Dataset excerpts —
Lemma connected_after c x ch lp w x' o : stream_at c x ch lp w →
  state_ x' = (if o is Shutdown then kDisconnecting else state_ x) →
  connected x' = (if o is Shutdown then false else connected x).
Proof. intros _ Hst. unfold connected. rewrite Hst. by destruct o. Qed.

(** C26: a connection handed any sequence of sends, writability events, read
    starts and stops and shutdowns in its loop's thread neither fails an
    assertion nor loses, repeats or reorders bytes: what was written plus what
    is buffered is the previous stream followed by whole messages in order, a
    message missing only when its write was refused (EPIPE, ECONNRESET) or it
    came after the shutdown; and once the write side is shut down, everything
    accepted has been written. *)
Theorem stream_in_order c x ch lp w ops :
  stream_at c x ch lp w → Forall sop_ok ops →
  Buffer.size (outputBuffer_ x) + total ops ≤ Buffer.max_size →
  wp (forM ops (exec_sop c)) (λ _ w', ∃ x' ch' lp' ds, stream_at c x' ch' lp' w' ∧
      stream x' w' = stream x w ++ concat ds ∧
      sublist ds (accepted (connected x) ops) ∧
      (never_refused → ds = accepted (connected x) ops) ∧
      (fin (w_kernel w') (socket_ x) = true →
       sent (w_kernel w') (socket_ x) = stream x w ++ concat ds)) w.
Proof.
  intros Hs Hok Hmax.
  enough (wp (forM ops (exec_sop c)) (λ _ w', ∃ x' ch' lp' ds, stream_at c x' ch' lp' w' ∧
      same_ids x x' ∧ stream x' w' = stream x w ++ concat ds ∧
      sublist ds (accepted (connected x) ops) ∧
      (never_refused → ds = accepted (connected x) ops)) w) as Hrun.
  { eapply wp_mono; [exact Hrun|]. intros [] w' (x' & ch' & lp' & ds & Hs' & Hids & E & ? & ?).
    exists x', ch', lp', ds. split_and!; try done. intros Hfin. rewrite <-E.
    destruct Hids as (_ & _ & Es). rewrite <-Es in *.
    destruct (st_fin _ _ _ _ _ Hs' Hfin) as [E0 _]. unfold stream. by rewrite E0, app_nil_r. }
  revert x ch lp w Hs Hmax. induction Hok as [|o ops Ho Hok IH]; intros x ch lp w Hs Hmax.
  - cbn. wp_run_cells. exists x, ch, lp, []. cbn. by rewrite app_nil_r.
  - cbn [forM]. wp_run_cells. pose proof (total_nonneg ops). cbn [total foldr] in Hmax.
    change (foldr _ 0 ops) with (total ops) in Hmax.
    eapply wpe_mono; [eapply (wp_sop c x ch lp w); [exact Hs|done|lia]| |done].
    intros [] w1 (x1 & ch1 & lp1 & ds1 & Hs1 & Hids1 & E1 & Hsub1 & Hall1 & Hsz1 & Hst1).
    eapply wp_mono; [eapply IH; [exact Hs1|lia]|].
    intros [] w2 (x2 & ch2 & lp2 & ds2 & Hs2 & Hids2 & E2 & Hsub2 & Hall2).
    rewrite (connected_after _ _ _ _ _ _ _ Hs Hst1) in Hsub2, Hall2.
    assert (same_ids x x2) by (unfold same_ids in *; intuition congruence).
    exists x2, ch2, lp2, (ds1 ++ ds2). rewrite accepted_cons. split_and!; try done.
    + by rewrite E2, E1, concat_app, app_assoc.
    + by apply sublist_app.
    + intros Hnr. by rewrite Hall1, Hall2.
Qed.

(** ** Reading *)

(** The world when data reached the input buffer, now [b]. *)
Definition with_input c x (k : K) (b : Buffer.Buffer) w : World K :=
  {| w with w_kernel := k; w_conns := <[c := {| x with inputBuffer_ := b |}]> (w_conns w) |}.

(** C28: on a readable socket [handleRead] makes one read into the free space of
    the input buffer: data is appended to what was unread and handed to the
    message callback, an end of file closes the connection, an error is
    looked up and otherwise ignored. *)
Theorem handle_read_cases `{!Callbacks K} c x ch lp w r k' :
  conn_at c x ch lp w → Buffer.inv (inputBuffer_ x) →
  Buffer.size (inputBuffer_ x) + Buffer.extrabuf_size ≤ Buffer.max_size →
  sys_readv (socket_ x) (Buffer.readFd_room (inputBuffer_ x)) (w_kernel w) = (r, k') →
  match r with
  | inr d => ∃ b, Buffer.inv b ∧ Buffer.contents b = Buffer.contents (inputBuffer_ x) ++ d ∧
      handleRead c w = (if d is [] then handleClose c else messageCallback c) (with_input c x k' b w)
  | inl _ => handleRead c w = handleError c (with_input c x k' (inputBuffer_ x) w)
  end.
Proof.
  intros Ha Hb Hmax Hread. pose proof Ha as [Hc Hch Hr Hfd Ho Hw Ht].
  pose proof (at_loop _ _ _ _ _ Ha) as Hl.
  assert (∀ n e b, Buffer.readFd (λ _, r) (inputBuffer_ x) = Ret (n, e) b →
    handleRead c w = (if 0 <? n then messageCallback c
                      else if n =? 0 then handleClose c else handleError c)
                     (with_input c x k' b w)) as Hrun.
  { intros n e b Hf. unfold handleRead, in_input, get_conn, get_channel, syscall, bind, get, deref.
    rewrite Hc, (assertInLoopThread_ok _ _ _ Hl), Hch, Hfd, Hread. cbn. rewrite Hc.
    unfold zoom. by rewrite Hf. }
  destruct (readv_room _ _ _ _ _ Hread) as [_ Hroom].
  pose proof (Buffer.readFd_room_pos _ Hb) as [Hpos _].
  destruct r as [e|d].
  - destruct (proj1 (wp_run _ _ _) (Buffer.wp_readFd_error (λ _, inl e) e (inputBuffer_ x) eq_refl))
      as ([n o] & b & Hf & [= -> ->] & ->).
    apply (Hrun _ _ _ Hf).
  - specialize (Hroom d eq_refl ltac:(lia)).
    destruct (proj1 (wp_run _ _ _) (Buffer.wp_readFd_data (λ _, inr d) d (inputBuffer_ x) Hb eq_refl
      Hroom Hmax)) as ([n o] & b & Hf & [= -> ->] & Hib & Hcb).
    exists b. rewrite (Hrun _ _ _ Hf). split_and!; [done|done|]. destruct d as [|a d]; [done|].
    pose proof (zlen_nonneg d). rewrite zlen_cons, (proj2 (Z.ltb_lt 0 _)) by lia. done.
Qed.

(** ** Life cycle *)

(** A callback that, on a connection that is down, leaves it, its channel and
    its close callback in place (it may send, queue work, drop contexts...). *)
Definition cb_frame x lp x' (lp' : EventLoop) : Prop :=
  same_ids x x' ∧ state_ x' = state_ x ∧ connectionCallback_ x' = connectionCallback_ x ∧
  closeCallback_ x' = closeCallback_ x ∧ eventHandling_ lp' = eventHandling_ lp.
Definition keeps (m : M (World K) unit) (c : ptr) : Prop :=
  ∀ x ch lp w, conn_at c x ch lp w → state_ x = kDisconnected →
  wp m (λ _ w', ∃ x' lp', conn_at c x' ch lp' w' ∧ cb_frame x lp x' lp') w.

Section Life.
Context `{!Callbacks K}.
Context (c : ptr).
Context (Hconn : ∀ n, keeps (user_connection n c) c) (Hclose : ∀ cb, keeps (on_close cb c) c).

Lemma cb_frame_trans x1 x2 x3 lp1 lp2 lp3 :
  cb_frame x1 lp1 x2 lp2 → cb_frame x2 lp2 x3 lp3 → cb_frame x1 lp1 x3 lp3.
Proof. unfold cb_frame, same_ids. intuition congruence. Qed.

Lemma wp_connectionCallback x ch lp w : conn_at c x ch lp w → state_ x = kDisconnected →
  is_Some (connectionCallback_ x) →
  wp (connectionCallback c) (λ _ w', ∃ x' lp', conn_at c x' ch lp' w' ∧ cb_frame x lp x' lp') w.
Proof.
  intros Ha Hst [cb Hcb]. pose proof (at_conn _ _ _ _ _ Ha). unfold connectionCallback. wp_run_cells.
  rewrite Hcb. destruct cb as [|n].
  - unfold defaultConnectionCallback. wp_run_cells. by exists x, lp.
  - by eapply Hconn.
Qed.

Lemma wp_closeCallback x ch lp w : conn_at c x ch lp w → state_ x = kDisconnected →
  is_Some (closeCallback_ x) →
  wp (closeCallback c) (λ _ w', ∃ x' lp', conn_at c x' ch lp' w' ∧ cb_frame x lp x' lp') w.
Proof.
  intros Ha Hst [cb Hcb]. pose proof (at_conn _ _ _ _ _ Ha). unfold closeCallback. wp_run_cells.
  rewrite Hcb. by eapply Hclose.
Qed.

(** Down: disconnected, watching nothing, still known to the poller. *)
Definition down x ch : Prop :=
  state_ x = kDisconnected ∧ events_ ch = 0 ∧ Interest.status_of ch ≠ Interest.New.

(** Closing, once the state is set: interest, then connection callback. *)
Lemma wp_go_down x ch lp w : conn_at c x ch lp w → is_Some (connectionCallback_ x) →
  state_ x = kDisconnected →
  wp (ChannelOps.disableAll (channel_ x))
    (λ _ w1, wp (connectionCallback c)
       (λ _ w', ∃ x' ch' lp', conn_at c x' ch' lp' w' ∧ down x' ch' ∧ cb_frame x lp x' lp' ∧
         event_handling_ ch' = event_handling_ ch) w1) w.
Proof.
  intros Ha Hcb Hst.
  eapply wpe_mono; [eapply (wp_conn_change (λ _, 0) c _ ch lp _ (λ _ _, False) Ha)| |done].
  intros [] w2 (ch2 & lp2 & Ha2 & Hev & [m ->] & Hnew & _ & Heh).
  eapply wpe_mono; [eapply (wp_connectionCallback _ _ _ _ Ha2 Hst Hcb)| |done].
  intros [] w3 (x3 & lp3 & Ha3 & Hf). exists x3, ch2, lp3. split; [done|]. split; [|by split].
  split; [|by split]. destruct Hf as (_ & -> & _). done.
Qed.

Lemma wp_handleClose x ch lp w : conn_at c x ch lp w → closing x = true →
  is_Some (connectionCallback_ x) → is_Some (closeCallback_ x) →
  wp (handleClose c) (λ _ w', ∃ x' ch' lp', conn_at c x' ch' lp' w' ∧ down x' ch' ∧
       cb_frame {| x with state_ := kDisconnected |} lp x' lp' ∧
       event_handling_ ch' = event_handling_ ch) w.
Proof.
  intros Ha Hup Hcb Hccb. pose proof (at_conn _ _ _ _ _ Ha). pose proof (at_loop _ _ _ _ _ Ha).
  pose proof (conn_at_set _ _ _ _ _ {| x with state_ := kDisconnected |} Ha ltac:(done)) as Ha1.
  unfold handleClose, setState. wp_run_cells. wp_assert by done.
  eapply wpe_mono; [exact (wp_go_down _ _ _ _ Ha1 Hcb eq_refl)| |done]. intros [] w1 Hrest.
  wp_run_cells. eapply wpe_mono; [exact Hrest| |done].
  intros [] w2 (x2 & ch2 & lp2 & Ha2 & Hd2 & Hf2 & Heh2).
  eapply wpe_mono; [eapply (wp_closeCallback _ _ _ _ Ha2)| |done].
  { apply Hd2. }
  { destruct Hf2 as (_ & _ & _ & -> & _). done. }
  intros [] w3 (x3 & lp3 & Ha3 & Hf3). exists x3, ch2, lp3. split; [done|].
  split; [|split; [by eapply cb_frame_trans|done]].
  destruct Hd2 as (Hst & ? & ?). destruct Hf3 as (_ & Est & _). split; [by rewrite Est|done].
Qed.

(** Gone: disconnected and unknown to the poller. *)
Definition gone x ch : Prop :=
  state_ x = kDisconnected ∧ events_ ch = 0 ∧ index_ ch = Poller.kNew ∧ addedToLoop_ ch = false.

Problem — Whenever the word "handleRead" occurs in a line of the listing above, return that line.

Answer box —
(** C28: on a readable socket [handleRead] makes one read into the free space of
      handleRead c w = (if d is [] then handleClose c else messageCallback c) (with_input c x k' b w)
  | inl _ => handleRead c w = handleError c (with_input c x k' (inputBuffer_ x) w)
    handleRead c w = (if 0 <? n then messageCallback c
  { intros n e b Hf. unfold handleRead, in_input, get_conn, get_channel, syscall, bind, get, deref.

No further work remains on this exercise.